Let's define a clear and unambiguous terminology (at least for the scope of this answer).
Dual map of a linear map (with respect to the natural pairing). This definition only needs two bare vector spaces. It is the definition you provided.
Let $V$ and $W$ be vector spaces over the same field. If $f:V\to W$ is a linear map, then the dual of $f$ (denoted $f^{\text{d}}$ here) is the map $W^{*}\to V^*$ such that for any $v\in V$ and any $\varphi\in W^{*}$
$$\left(f^{\text{d}}(\varphi)\right)(v) = \varphi(f(v))\tag 1$$
Hence, $f^{\text{d}}$ can also be characterized by its action on any $\varphi\in W^{*}$:
$$ \varphi\mapsto \varphi\circ f \tag{1a}$$
The resulting functional $f^{\text{d}}(\varphi)$ is called the pullback of $\alpha$ along $f$.
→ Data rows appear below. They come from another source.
(* ===== verification/Ext4Ea.v ===== *)
(** * The inodes that hold large attribute values of ext4

    fs/ext4/xattr.c: with the feature ea_inode, a value too large for the inode
    and the block is kept in an inode of its own, which attributes with the same
    value share and which counts its references.  Here are its reading and
    writing, its reference count, the cache that finds a value again, the
    references of a whole buffer of entries, the usage count, and the deletion of
    an inode.

    The state [ea_state] is the file system's table of value inodes with their
    handles (iget and iput), the orphan list, the cache and the quota.  Journal,
    allocator and memory are a list of outcomes, one for each call that can fail,
    in order ([ext]); an exhausted list stands for success.  The buffers of
    entries are those of Ext4Xattr. *)

From Stdlib Require Import ZArith Lia.
From stdpp Require Import base numbers list gmap strings.
From S2P Require Import Prelude Xattr Ext4Xattr Ext4Set Ext4Store.

Module Ext4Ea.
Import Xattr Ext4Xattr Ext4Set Ext4Store.

(** ** State *)

(** The fields of struct inode that the code uses for a value inode; the
    reference count is in the change time and the version, the hash in the access
    time, the parent of an old inode in the modification time. *)
Record ea_inode := EaInode {
  ea_ctime : Z;
  ea_iversion : Z;
  ea_atime : Z;
  ea_mtime : Z;
  ea_generation : Z;
  ea_nlink : Z;
  ea_lustre : bool;                (** EXT4_STATE_LUSTRE_EA_INODE *)
  ea_noquota : bool;               (** S_NOQUOTA *)
  ea_size : Z;
  ea_blocks : gmap Z bytes;
  ea_count : Z }.                  (** handles *)

Record ea_state := EaState {
  ea_inodes : gmap Z ea_inode;
  ea_orphans : gset Z;
  ea_cache : option (list (Z * Z));    (** hash and number, in the order of a search *)
  ea_quota : Z * Z;                    (** inodes and bytes charged to the owner *)
  ea_outcomes : list Z;
  ea_log : list store_op }.
Definition do_proc_douintvec (t : ctl_table) (rq : req) (ppos : Z) (conv : uint_conv) : option (option (list Z) * sysctl_res) :=
  __do_proc_douintvec (t_data t) (t_maxlen t) rq ppos conv.

Definition proc_douintvec t rq ppos := do_proc_douintvec t rq ppos do_proc_douintvec_conv.

Definition proc_douintvec_minmax (t : ctl_table) rq ppos :=
  do_proc_douintvec t rq ppos (do_proc_douintvec_minmax_conv (extra1 t) (extra2 t)).

Definition proc_dopipe_max_size (round_pipe_size : Z → Z) t rq ppos :=
  do_proc_douintvec t rq ppos (do_proc_dopipe_max_size_conv round_pipe_size).

(** One byte, through an unsigned int. *)
Definition proc_dou8vec_minmax (t : ctl_table) (rq : req) (ppos : Z) : option (option (list Z) * sysctl_res) :=
  if negb (t_maxlen t =? 1) then Some (t_data t, Res (- EINVAL) [] (req_len rq) ppos)
  else if match extra1 t with Some m => 255 <? m | None => false end then Some (t_data t, Res (- EINVAL) [] (req_len rq) ppos)
  else if match extra2 t with Some m => 255 <? m | None => false end then Some (t_data t, Res (- EINVAL) [] (req_len rq) ppos)
  else
    d ← t_data t;
    v ← head d;
    '(v', r) ← __do_proc_douintvec (Some [v]) 4 rq ppos
      (do_proc_douintvec_minmax_conv (Some (default 0 (extra1 t))) (Some (default 255 (extra2 t))));
    if negb (r_err r =? 0) then Some (t_data t, r)
    else if is_write rq then
      v' ← v';
      v' ← head v';
      Some (Some (u8 v' :: tail d), r)
    else Some (t_data t, r).

(** ** Arrays of unsigned long *)

(** A negative number is read and its slot left alone. *)
Fixpoint ulongvec_write (min max : option Z) (convmul convdiv : Z) (n : nat) (i : list Z) (p : bytes) (first : bool) :
    option (Z * list Z * bytes * bool) :=
  match n, p with
  | O, _ | _, [] => Some (0, i, p, first)
  | S n, _ =>
      let p := proc_skip_spaces p in
      match p with
      | [] => Some (0, i, p, first)
      | _ =>
          r ← proc_get_long p proc_wspace_sep;
          match r with
          | inl err => Some (err, i, p, first)
          | inr (val, neg, _, p) =>
              v ← head i;
              if neg : bool then
                '(err, i', p, first) ← ulongvec_write min max convmul convdiv n (tail i) p false;
                Some (err, v :: i', p, first)
              else
                let val := u64 (convmul * val) / convdiv in
                if out_of_bounds min max val then Some (- EINVAL, i, p, first)
                else
                  '(err, i', p, first) ← ulongvec_write min max convmul convdiv n (tail i) p false;
                  Some (err, val :: i', p, first)
          end
      end
  end.

Fixpoint ulongvec_read (convmul convdiv : Z) (n : nat) (i : list Z) (b : bytes * Z) (first : bool) : option ((bytes * Z) * bool) :=
  match n with
  | O => Some (b, first)
  | S n =>
      if b.2 =? 0 then Some (b, first)
      else
        v ← head i;
        let b := if first then b else proc_put_char b 9 in
        ulongvec_read convmul convdiv n (tail i) (proc_put_long b (u64 (convdiv * v) / convmul) false) false
  end.

Definition __do_proc_doulongvec_minmax (data : option (list Z)) (t : ctl_table) (rq : req) (ppos convmul convdiv : Z) :
    option (option (list Z) * sysctl_res) :=
  match data with
  | None => Some (None, nothing 0 ppos)
  | Some i =>
      let lenp := req_len rq in
      if (t_maxlen t =? 0) || (lenp =? 0) || (negb (ppos =? 0) && negb (is_write rq)) then Some (data, nothing 0 ppos)
      else
        match rq with
        | WriteReq buf =>
            if proc_first_pos_non_zero_ignore ppos then Some (data, moved_on 0 [] lenp 0 ppos)
            else
              '(err, i, p, first) ← ulongvec_write (extra1 t) (extra2 t) convmul convdiv (slots (t_maxlen t) 8) i (one_page buf) true;
              let p := if err =? 0 then proc_skip_spaces p else p in
              Some (Some i,
                if first : bool then Res (if err =? 0 then - EINVAL else err) [] lenp ppos
                else moved_on err [] lenp (Z.of_nat (length p)) ppos)
        | ReadReq _ =>
            '(b, first) ← ulongvec_read convmul convdiv (slots (t_maxlen t) 8) i ([], lenp) true;
            let b := if negb first && negb (b.2 =? 0) then proc_put_char b 10 else b in
            Some (data, moved_on 0 b.1 lenp b.2 ppos)
        end
  end.

Definition do_proc_doulongvec_minmax t rq ppos convmul convdiv :=
  __do_proc_doulongvec_minmax (t_data t) t rq ppos convmul convdiv.

Definition proc_doulongvec_minmax t rq ppos := do_proc_doulongvec_minmax t rq ppos 1 1.
Definition proc_doulongvec_ms_jiffies_minmax `{KernelTime} t rq ppos := do_proc_doulongvec_minmax t rq ppos HZ 1000.

(** ** Handlers with a state of their own *)

(** The table that several of them make for one int between 0 and 1. *)
Definition bool_table (val : Z) : ctl_table := CtlTable (Some [val]) 4 (Some 0) (Some 1).

(** The int in a table of one slot. *)
Definition slot0 (d : option (list Z)) : option Z := d ≫= head.

(** Calls into other parts of the kernel, which are recorded in order: the count
    of the static key, a flag of the kernel's taint mask, and the notice of a new
    state of BPF for users. *)
Inductive kcall :=
| SlowInc                          (** static_key_slow_inc *)
| SlowDec                          (** static_key_slow_dec *)
| AddTaint (flag : Z)              (** add_taint *)
| Notify (new_state : Z).          (** unpriv_ebpf_notify *)

(** [saved_val] is the static variable of the function. *)
Definition bpf_stats_handler (capable : bool) (saved_val : Z) (rq : req) (ppos : Z) : option (Z * list kcall * sysctl_res) :=
  if is_write rq && negb capable then Some (saved_val, [], Res (- EPERM) [] (req_len rq) ppos)
  else
    '(d, r) ← proc_dointvec_minmax (bool_table saved_val) rq ppos;
    val ← slot0 d;
    if is_write rq && (r_err r =? 0) && negb (val =? saved_val)
    then Some (val, [if negb (val =? 0) then SlowInc else SlowDec], r)
    else Some (saved_val, [], r).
Adjoint of a linear map (with respect to the metrics). To make this definition, we need our vector spaces to be equipped with a metric each.
Let $V$ and $W$ be vector spaces over the same field, with metrics $g$ and $h$, respectively. If $f: V\to W$ is a linear map, then the adjoint of $f$ with respect to $g$ and $h$ (denoted $f^{\text{Ad}_{gh}}$ here) is the map $W\to V$ such that for any $v\in V$ and for any $w\in W$
$$g\left(v,f^{\text{Ad}_{gh}}(w)\right) = h(f(v),w)\tag{2}$$
Transpose of a matrix. It is an operation that acts on a rectangular array of numbers. Not on linear maps. By this we mean the matrix obtained by interchanging the rows and columns of a matrix.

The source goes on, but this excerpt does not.